__PROBLEM__. There is one span to output from the data below: the lines starting at the line with "which returns a" and ending at the line with "(** One row". Output it exactly, ends included, nothing more.

__Stored items__.

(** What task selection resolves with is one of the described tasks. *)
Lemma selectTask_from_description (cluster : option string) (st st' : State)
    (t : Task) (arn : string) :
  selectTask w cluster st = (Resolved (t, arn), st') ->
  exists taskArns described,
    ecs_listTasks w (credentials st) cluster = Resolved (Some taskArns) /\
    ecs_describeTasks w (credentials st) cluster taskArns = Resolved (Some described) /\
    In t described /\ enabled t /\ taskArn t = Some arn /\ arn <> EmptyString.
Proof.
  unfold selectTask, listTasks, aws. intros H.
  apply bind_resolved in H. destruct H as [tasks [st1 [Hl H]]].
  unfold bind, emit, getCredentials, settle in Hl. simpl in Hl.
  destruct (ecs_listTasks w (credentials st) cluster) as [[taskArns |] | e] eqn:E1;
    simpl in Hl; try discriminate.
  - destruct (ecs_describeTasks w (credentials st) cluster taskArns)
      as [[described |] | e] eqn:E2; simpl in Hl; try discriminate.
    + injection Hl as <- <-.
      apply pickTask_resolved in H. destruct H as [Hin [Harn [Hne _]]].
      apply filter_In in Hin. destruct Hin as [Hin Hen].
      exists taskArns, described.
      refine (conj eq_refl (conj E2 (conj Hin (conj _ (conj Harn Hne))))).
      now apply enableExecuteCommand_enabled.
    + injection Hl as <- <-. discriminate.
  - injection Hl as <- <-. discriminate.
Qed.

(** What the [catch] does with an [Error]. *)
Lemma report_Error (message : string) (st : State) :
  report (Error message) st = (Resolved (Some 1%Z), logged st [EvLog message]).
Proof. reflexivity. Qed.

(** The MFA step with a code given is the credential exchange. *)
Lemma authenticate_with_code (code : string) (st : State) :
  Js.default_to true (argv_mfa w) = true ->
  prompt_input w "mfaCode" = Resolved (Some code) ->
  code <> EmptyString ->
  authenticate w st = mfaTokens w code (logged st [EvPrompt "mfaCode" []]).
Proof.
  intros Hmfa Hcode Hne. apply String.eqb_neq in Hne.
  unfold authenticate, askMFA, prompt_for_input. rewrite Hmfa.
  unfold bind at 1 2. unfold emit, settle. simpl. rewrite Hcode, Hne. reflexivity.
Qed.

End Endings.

* * *

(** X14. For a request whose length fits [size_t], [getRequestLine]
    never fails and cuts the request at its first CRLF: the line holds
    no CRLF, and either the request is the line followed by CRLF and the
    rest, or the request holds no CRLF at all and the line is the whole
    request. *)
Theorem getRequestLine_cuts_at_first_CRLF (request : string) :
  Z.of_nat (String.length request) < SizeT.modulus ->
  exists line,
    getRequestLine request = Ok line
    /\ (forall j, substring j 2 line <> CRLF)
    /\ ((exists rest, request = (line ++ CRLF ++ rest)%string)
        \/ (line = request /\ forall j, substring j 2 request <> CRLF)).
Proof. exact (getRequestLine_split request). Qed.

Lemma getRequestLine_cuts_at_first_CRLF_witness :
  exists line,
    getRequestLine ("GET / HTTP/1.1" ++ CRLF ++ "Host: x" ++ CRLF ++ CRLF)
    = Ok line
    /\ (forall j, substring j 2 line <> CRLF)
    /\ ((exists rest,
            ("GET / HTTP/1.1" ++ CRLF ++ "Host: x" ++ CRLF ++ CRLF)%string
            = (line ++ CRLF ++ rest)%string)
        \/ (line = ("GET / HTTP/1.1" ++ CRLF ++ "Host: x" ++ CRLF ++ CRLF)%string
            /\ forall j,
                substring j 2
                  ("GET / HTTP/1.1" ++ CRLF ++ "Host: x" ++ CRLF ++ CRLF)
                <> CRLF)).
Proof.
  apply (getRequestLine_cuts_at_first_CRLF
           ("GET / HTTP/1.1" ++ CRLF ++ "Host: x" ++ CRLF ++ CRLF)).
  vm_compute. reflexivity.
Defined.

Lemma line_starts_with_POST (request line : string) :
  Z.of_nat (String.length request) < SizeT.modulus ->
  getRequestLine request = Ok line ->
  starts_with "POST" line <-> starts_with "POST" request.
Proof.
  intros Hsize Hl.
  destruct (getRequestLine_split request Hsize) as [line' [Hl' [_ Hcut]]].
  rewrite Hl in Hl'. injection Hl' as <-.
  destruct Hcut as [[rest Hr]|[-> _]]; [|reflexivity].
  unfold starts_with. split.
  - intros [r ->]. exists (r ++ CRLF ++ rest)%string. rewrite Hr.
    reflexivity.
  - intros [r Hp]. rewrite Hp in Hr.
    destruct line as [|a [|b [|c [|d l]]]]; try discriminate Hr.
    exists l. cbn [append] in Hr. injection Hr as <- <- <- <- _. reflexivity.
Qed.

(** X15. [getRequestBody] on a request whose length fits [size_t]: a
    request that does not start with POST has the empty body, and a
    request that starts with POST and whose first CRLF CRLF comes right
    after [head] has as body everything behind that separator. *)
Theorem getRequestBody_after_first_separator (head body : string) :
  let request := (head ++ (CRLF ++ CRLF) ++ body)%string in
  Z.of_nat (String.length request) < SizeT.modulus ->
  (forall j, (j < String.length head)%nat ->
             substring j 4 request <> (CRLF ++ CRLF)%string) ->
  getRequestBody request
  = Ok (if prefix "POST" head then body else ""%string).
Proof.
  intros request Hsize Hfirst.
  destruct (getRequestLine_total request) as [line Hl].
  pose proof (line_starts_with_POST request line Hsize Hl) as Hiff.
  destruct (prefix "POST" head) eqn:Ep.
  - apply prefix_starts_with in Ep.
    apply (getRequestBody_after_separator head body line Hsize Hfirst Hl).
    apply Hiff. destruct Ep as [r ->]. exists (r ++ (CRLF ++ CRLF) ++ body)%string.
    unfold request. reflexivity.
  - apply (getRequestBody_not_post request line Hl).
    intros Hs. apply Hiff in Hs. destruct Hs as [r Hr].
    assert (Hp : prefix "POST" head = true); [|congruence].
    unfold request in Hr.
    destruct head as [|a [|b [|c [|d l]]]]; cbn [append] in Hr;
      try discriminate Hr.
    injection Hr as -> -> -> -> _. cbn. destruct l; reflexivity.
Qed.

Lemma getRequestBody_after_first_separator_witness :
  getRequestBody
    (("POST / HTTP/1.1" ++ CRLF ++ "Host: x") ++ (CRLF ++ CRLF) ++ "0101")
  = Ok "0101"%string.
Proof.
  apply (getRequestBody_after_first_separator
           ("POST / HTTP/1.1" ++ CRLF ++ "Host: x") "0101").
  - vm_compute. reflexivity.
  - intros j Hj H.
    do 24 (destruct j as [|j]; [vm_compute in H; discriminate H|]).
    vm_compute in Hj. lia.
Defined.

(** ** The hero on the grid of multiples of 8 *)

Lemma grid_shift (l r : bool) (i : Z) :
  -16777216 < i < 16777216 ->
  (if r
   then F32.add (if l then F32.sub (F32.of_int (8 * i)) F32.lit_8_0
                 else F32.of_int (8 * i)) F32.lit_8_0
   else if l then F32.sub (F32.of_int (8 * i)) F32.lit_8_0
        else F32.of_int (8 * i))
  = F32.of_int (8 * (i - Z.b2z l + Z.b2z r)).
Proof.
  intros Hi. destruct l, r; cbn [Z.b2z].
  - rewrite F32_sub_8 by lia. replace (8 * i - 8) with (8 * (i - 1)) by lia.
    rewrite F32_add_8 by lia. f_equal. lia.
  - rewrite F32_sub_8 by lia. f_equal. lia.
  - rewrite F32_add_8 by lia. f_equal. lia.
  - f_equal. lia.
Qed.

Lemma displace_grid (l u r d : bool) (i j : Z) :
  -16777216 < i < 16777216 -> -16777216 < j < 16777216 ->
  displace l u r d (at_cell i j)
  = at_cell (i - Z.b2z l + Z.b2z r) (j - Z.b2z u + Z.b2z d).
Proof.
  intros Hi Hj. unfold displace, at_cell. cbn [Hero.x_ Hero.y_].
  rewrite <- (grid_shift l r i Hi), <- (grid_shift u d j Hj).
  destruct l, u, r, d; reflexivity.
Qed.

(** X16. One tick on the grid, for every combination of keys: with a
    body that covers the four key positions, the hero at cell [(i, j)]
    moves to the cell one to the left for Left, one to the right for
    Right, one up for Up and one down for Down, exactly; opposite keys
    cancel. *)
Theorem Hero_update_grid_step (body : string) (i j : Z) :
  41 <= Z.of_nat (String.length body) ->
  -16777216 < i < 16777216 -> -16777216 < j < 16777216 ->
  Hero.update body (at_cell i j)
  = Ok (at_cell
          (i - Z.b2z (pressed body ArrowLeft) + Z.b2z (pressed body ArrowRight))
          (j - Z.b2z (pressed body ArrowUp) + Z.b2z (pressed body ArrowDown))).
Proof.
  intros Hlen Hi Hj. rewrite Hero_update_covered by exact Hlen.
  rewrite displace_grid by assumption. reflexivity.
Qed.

...

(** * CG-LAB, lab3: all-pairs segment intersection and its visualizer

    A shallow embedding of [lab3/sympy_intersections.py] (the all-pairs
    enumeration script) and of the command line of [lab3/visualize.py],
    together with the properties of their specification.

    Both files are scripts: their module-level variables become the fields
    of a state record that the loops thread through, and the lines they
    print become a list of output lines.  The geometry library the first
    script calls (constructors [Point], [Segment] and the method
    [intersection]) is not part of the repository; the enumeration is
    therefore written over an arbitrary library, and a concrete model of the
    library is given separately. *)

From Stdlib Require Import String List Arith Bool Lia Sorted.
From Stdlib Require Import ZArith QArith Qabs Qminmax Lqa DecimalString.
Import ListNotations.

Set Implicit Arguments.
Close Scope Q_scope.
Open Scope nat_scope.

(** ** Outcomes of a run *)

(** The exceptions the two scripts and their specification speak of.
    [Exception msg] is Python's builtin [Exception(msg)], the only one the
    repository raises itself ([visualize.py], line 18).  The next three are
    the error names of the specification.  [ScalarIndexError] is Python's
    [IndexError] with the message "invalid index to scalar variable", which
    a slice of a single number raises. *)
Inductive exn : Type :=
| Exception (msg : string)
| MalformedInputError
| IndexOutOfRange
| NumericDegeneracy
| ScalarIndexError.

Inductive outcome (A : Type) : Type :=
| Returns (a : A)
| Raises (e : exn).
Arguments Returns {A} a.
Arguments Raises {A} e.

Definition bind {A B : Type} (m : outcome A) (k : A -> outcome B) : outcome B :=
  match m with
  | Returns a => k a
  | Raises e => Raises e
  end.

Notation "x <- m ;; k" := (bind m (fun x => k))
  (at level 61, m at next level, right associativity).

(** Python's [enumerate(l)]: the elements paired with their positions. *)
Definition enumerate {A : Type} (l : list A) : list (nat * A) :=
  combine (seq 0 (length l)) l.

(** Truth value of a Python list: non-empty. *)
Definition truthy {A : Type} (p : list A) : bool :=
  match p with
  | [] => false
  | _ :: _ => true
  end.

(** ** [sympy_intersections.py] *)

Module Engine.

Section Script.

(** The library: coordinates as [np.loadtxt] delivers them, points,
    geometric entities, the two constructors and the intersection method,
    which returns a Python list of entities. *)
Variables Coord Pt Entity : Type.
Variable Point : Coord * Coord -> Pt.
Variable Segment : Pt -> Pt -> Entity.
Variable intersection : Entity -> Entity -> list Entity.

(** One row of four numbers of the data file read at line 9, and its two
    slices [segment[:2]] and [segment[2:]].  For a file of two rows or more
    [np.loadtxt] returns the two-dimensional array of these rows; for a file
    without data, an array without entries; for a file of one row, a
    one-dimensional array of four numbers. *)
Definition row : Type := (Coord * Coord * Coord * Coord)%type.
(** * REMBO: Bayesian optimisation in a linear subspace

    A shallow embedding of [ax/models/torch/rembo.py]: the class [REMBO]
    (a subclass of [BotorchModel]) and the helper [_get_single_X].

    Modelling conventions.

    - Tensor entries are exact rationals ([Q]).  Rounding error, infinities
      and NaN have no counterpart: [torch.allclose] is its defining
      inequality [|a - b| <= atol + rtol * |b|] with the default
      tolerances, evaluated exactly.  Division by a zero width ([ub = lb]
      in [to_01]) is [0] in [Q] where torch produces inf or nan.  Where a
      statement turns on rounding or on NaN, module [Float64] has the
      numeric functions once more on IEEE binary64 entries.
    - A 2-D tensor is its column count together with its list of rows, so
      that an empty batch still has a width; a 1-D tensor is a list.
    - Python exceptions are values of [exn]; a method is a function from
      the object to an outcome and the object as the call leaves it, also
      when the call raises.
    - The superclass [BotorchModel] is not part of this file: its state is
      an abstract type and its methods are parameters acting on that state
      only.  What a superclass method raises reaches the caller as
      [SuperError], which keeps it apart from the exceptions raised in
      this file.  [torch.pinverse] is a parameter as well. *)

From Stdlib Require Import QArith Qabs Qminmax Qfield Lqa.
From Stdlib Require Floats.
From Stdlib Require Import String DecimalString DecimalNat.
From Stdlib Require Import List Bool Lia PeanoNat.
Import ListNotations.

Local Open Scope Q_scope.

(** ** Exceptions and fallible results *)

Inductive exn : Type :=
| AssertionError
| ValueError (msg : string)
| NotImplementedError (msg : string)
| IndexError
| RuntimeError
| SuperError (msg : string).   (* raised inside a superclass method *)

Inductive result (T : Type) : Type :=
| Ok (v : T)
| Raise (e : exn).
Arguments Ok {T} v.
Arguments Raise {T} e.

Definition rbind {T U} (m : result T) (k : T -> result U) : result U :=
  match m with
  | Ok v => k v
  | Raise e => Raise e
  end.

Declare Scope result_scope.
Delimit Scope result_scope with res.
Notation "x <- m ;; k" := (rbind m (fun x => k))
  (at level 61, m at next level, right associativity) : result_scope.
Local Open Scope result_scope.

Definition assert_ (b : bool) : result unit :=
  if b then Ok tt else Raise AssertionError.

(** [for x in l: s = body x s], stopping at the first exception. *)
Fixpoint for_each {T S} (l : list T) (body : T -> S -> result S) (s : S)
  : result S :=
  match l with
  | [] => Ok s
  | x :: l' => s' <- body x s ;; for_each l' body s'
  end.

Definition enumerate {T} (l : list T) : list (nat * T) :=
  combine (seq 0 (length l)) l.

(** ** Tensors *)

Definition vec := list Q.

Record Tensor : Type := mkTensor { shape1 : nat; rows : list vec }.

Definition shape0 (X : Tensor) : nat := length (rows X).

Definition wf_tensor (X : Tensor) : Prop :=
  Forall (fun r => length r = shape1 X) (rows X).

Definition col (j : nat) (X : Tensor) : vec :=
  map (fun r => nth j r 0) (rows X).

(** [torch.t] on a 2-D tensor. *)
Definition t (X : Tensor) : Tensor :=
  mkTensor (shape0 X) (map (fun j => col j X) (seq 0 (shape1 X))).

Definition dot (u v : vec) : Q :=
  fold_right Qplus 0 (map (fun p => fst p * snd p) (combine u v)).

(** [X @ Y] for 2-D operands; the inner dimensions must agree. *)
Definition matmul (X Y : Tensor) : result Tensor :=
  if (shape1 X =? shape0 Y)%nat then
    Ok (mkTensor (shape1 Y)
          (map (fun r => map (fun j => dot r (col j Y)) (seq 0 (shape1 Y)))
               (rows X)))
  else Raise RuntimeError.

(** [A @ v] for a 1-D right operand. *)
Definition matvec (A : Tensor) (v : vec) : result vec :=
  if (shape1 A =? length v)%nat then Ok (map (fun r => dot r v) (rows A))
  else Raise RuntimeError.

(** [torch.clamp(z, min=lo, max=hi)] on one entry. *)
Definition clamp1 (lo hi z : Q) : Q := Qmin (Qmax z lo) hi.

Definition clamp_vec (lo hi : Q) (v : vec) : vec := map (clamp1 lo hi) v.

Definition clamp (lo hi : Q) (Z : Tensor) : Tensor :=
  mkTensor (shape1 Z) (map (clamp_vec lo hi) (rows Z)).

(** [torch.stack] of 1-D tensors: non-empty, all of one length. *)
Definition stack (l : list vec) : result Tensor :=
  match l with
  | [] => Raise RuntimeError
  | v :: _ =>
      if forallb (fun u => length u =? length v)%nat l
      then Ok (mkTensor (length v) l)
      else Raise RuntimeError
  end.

__THE ANSWER__.
    which returns a Python list of entities. *)
Variables Coord Pt Entity : Type.
Variable Point : Coord * Coord -> Pt.
Variable Segment : Pt -> Pt -> Entity.
Variable intersection : Entity -> Entity -> list Entity.

(** One row of four numbers of the data file read at line 9, and its two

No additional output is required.